Lines that include "txOption" make up the answer; copy all of them from the data below.

*** Opening of Data for this task ***

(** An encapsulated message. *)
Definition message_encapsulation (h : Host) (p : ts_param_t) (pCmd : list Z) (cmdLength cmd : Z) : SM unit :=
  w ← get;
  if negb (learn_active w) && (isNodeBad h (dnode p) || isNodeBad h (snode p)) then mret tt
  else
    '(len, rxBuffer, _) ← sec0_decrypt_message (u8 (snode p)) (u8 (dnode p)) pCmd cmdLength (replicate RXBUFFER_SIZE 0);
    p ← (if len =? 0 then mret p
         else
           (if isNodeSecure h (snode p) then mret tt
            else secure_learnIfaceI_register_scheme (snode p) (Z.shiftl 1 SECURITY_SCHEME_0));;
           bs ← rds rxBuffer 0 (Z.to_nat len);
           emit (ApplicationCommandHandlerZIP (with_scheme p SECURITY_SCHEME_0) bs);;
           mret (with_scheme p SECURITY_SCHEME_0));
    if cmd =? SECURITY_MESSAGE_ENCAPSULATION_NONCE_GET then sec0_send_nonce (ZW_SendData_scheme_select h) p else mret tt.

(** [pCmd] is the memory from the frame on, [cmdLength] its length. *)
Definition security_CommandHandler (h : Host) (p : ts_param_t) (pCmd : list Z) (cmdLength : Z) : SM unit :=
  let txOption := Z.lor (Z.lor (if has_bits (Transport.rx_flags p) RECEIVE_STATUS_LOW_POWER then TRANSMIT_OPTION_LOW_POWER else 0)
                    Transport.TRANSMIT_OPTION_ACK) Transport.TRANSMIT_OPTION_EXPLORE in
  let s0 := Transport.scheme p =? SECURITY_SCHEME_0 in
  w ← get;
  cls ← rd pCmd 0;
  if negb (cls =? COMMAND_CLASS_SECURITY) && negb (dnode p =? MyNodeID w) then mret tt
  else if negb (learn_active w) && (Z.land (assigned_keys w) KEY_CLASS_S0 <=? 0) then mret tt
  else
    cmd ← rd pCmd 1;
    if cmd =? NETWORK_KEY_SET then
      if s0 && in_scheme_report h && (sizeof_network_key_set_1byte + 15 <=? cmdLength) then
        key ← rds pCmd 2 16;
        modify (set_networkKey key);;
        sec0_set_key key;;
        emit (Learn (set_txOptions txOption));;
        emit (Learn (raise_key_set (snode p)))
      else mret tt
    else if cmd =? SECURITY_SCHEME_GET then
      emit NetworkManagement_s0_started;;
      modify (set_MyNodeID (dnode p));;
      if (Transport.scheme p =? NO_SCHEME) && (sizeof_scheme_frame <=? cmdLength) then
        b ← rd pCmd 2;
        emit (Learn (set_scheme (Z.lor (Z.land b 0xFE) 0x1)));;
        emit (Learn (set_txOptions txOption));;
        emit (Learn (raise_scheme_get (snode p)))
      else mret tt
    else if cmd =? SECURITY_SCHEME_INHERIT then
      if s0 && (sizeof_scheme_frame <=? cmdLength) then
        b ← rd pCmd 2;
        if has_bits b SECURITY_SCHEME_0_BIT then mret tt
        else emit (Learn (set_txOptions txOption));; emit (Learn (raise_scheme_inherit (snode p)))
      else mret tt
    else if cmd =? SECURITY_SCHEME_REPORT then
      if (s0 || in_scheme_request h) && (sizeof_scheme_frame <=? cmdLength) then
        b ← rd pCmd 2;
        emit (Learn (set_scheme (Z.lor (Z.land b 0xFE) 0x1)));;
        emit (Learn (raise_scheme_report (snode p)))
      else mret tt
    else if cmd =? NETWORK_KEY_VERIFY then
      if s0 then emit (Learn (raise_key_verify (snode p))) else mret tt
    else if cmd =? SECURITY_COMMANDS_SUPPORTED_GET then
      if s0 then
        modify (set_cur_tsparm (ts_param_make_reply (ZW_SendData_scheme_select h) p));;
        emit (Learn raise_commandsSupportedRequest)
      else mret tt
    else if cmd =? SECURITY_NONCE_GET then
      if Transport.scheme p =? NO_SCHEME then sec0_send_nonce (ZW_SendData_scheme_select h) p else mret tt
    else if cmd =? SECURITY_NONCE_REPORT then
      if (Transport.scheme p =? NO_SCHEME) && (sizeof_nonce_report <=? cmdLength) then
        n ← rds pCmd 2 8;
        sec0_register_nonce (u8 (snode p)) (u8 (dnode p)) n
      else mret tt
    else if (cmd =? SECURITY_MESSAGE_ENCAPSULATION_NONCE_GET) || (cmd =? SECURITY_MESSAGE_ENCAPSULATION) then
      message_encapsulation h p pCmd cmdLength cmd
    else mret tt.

*** Close of Data for this task ***

Written solution:
  let txOption := Z.lor (Z.lor (if has_bits (Transport.rx_flags p) RECEIVE_STATUS_LOW_POWER then TRANSMIT_OPTION_LOW_POWER else 0)
        emit (Learn (set_txOptions txOption));;
        emit (Learn (set_txOptions txOption));;
        else emit (Learn (set_txOptions txOption));; emit (Learn (raise_scheme_inherit (snode p)))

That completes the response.